Styrene strips stabilize and level the carbodies.

Carbodies:

A friend from the railroad club gave me a pair of 65-foot boxcar kits that rival the gigantic Simplot variety. They were old Roundhouse kits, I think.

The molding was a little sloppy, so I did a lot of filing and trimming. There were also a couple spots where bubbles left voids in the casting. I filled these with Squadron White Putty.

The underframes fit poorly, so I installed some strips of styrene at the base of the carbodies to make them ride level and fit securely.

The kits came with stirrup steps of the MicroTrains variety that snap into a goove in the underframe.

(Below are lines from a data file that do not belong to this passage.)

(** A proof of the lower levels, completed from the canopy. *)
Lemma fill_in_proof_from_canopy_ok c T d p i proof :
  canopy_rep c T d p → 0 < d ≤ 30 → (i < 2 ^ N.of_nat d)%N →
  ∃ c', fill_in_proof_from_canopy (bytes_of_canopy c) (N.of_nat d) i proof =
      Ok (bytes_of_canopy c', proof ++ drop (d - p) (tproof T d i)) ∧ canopy_rep c' T d p.
Proof.
  intros Hc Hd Hi. pose proof (cr_height _ _ _ _ Hc) as Hpd.
  destruct (canopy_loop_ok 33 c T d p i p [] Hc) as (c' & Hrun & Hc'); [lia|done|lia|lia|].
  exists c'. split; [|done]. revert Hrun. unfold fill_in_proof_from_canopy. generalize 33.
  intros fuel Hrun. rewrite check_canopy_bytes_ok. simpl.
  rewrite canopy_of_bytes, (get_cached_path_length_ok c T d p) by (first [done|lia]). simpl.
  assert (2 ^ N.of_nat d * 2 ≤ 2 ^ 31)%N.
  { rewrite N.mul_comm, <-N.pow_succ_r'. apply N.pow_le_mono_r; lia. }
  rewrite wshl_ok by (rewrite ?shiftl_1_pow; lia). simpl. rewrite shiftl_1_pow.
  do 2 ok_step. rewrite wshr_ok by lia. simpl. rewrite shiftr_heap_index by lia.
  replace (N.of_nat d - (N.of_nat d - N.of_nat p))%N with (N.of_nat p) by lia.
  replace (N.of_nat d - N.of_nat p)%N with (N.of_nat (d - p)) by lia.
  rewrite Hrun. simpl. do 3 f_equal.
  unfold tproof. rewrite <-fmap_drop, drop_seq. by replace (d - (d - p)) with p by lia.
Qed.
End canopy.

(** ** The event of a write *)
Section event.
Context `{Keccak} `{BuildProfile}.
Implicit Types (T : tree) (c : list Node) (d p k l : nat) (i j : N).

Definition event_node T d i l : PathNode :=
  mk_PathNode (tnode T l (ix i l)) (2 ^ N.of_nat (d - l) + ix i l).

(** The event that describes the write of leaf [i] that led to [T]: the path from
    the leaf to the root, each node with its index in heap order. *)
Definition event_of (id : Pubkey) T d i (seq' : N) : ChangeLogEvent :=
  mk_ChangeLogEvent id (event_node T d i <$> seq 0 (S d)) seq' i.

Lemma ChangeLogEvent_from_ok T d i id seq' :
  0 < d ≤ 30 → (i < 2 ^ N.of_nat d)%N →
  ChangeLogEvent_from (log_of d T i) id seq' = Ok (event_of id T d i seq').
Proof.
  intros Hd Hi. unfold ChangeLogEvent_from, log_of. cbn [path root cl_index].
  rewrite length_tpath.
  rewrite (foldM_snoc _ (λ x : nat * Node, event_node T d i x.1)).
  - simpl. unfold event_of. do 2 f_equal. rewrite seq_S, fmap_app. f_equal.
    + apply list_eq. intros l. rewrite list_lookup_fmap, list_lookup_imap.
      destruct (decide (l < d)) as [Hl|Hl].
      * by rewrite lookup_tpath, list_lookup_fmap, lookup_seq_lt by done.
      * rewrite list_lookup_fmap, !(proj2 (lookup_ge_None _ _));
          [done|rewrite length_seq; lia|rewrite length_tpath; lia].
    + simpl. unfold event_node. rewrite Nat.sub_diag, ix_eq_0 by done. done.
  - intros acc [l n] Hin. apply list_elem_of_lookup in Hin as [l' Hl].
    rewrite list_lookup_imap in Hl. destruct (tpath T d i !! l') as [n'|] eqn:Hn; [|done].
    injection Hl as <- <-. assert (l' < d) as Hl by (rewrite <-(length_tpath T d i); by eapply lookup_lt_Some).
    rewrite lookup_tpath in Hn by done. injection Hn as <-.
    assert (2 ^ N.of_nat (d - l') ≤ 2 ^ 30)%N by (apply N.pow_le_mono_r; lia).
    pose proof (ix_lt i l' d ltac:(lia) Hi).
    ok_step. replace (N.of_nat d - N.of_nat l')%N with (N.of_nat (d - l')) by lia.
    rewrite wshl_ok by (rewrite ?shiftl_1_pow; lia). simpl. rewrite shiftl_1_pow.
    rewrite wshr_ok by lia. simpl. ok_step. done.
Qed.

(** ** Refreshing the canopy *)

(** The nodes hashed on the path of the written leaf are not the zero node. *)
Definition nonzero_path T d i : Prop := ∀ l, 0 < l < d → tnode T l (ix i l) ≠ EMPTY.

(** The canopy after the first [m] levels of the path were refreshed. *)
Definition refreshed c T T' d p i m : Prop :=
  N.of_nat (length c) = (2 ^ N.of_nat (S p) - 2)%N ∧
  ∀ k j, 1 ≤ k ≤ p → (j < 2 ^ N.of_nat k)%N →
    ∃ x, c !! position k j = Some x ∧ cell (if decide (j = ix i (d - k) ∧ m < k) then T else T') d k j x.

However, the underframes lacked the appropriate machining to accomodate these. I cut off the steps and glued them to the carbodies directly. They’re good enough, though not perfect.

Finally, the models were molded with a wheel mechanism for securing the doors, but did not come with matching wheels. I remedied that with a set of HO-scale brakewheels that look about perfect.

door detail

HO-scale brakewheels are a fine replacement for the missing door-securing wheels.

Once I had the carbodies to my liking, I cleaned them thoroughly, then sprayed them reefer white. I set them aside to dry for several days.

Decals:

The “Grandpa Ray’s” herald and the other markings were made with Word, including “NEW 10-2013” marks to set the cars, and the layout, in the present day. The bushel of apples is clip art. I made several duplicates of each decal, expecting to ruin some in the application.

I printed the decals using my inkjet printer and let them dry for 24 hours before spraying them with Testor’s decal bonder. I let that dry for another 48 hours.

I applied my homemade decals like I do any others: I soak them in room-temperature water, and while they soak I brush a layer of MicroScale MicroSol Decal Setting Solution onto the model where the decal will go. I then apply the decal, and put another layer of MicroSol over the top.

MicroSol can make larger decals wrinkle up. They almost always dry beautifully flat, conforming to the finest molded details.

The homemade decals wrinkled up quite a bit more than storebought decals. I was able to get them to lay flat with careful strokes from a dry brush. However, in some cases, they folded over too badly to be saved and I had to go to the backups. (Thank goodness for the backups.)

Warning and instruction markings culled from storebought decal sheets rounded out the lettering.

Running gear:

The kits did not come with trucks, so I installed MicroTrains 100-ton roller bearing trucks with medium extension couplers. I added Fox Valley Models 36-inch metal wheelsets, which I painted rail brown. These models represent brand new rolling stock, so I did not weather the carbodies or the trucks. I carefully painted the bearing caps light blue to appear factory-fresh.

end detail

Unweathered MicroTrains trucks with the bearing caps painted blue give the models a factory-fresh feel. The bushel of apples is a clip-art image printed on clear decal paper.

Complete Fleet:

I have four other mechanical refrigerator cars that will join the Grandpa Ray’s fleet, carrying RAYX reporting marks and numbered 310 – (1 through 6). One of these wears reefer white and the decaling shown above. The others are patch-outs – Grandpa Ray would rather they get to work than hang around getting dressed up.

patchouts

A trio of second-hand mechanical reefers will simply be stenciled with RAYX reporting marks. Grandpa Ray would rather they get to work than hang around getting dressed up.